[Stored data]
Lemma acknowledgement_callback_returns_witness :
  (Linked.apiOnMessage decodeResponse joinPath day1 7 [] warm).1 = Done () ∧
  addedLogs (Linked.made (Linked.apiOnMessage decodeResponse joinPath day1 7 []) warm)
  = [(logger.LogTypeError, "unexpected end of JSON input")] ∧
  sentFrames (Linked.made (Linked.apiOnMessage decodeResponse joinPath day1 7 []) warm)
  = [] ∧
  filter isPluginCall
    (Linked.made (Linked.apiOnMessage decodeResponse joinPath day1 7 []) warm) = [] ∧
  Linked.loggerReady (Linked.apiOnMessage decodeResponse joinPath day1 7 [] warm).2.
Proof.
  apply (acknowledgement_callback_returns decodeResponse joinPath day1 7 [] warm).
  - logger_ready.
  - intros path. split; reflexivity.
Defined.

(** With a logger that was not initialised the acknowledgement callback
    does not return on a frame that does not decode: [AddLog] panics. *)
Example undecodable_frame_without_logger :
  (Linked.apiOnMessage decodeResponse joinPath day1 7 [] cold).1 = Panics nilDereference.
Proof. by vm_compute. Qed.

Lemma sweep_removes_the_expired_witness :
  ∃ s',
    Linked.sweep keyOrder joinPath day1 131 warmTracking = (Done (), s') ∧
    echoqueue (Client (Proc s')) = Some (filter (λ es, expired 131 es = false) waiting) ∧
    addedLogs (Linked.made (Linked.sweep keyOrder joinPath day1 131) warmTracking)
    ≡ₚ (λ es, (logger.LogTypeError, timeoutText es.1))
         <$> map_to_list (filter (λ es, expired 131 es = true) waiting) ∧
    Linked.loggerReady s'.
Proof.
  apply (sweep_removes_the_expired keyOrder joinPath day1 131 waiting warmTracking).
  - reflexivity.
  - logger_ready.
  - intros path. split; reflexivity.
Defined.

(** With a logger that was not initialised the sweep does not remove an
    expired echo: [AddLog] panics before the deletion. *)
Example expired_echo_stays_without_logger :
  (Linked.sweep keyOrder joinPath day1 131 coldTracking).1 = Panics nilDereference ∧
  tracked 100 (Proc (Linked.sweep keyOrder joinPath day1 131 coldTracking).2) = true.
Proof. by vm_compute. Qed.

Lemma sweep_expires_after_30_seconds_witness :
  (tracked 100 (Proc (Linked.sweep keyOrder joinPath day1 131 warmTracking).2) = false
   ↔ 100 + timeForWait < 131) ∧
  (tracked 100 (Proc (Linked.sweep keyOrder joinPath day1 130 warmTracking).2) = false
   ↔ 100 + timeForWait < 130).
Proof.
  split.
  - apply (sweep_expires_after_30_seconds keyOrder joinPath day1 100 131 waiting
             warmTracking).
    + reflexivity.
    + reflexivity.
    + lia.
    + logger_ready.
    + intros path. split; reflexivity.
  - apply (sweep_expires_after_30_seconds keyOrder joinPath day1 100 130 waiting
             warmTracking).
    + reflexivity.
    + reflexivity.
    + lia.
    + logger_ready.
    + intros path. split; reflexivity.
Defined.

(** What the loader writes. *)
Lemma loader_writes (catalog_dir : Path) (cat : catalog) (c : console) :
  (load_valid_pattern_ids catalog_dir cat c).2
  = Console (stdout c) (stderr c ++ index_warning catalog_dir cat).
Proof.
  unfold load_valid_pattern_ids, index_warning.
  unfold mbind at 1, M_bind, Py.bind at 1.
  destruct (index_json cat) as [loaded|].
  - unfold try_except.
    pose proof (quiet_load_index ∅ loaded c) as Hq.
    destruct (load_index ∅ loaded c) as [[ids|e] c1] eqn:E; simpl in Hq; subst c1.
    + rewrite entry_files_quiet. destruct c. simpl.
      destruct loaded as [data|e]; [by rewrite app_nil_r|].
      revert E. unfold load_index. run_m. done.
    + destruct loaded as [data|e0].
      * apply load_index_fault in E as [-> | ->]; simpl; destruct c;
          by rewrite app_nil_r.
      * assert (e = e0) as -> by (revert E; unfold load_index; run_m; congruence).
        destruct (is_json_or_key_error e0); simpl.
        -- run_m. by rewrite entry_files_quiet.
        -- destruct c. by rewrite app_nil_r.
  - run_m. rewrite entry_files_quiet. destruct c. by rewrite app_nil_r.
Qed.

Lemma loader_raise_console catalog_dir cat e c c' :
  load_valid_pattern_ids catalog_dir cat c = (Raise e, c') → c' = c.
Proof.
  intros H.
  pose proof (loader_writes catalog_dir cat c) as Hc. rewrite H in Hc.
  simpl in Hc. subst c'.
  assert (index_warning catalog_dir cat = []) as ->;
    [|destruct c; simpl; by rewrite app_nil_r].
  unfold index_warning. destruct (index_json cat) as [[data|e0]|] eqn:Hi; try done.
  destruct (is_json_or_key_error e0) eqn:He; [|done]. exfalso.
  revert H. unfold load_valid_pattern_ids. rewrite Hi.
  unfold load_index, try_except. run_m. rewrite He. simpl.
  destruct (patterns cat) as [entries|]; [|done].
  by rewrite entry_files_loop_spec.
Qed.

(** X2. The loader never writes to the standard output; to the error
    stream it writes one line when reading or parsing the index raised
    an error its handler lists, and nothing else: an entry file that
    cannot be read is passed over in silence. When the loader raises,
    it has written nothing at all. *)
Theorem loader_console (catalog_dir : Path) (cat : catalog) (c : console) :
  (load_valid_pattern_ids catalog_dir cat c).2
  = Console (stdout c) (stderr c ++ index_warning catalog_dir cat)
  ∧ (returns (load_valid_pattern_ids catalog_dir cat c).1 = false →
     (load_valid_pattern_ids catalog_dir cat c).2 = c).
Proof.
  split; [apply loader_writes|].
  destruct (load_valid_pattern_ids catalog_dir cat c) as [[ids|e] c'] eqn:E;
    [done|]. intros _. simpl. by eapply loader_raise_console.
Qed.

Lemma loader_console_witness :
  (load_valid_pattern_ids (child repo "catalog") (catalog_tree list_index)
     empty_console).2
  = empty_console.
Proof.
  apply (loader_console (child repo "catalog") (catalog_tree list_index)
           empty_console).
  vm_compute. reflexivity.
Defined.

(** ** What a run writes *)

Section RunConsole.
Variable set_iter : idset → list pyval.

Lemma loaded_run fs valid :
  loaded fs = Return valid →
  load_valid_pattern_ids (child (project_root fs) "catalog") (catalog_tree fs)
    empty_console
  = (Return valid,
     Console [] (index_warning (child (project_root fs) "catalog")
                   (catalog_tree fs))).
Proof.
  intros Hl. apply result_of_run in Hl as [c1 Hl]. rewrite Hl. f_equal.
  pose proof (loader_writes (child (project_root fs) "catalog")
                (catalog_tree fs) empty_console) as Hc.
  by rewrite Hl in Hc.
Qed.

Task to carry out - If a line above holds the word "tracked", copy it.

Expected output -
  tracked 100 (Proc (Linked.sweep keyOrder joinPath day1 131 coldTracking).2) = true.
  (tracked 100 (Proc (Linked.sweep keyOrder joinPath day1 131 warmTracking).2) = false
  (tracked 100 (Proc (Linked.sweep keyOrder joinPath day1 130 warmTracking).2) = false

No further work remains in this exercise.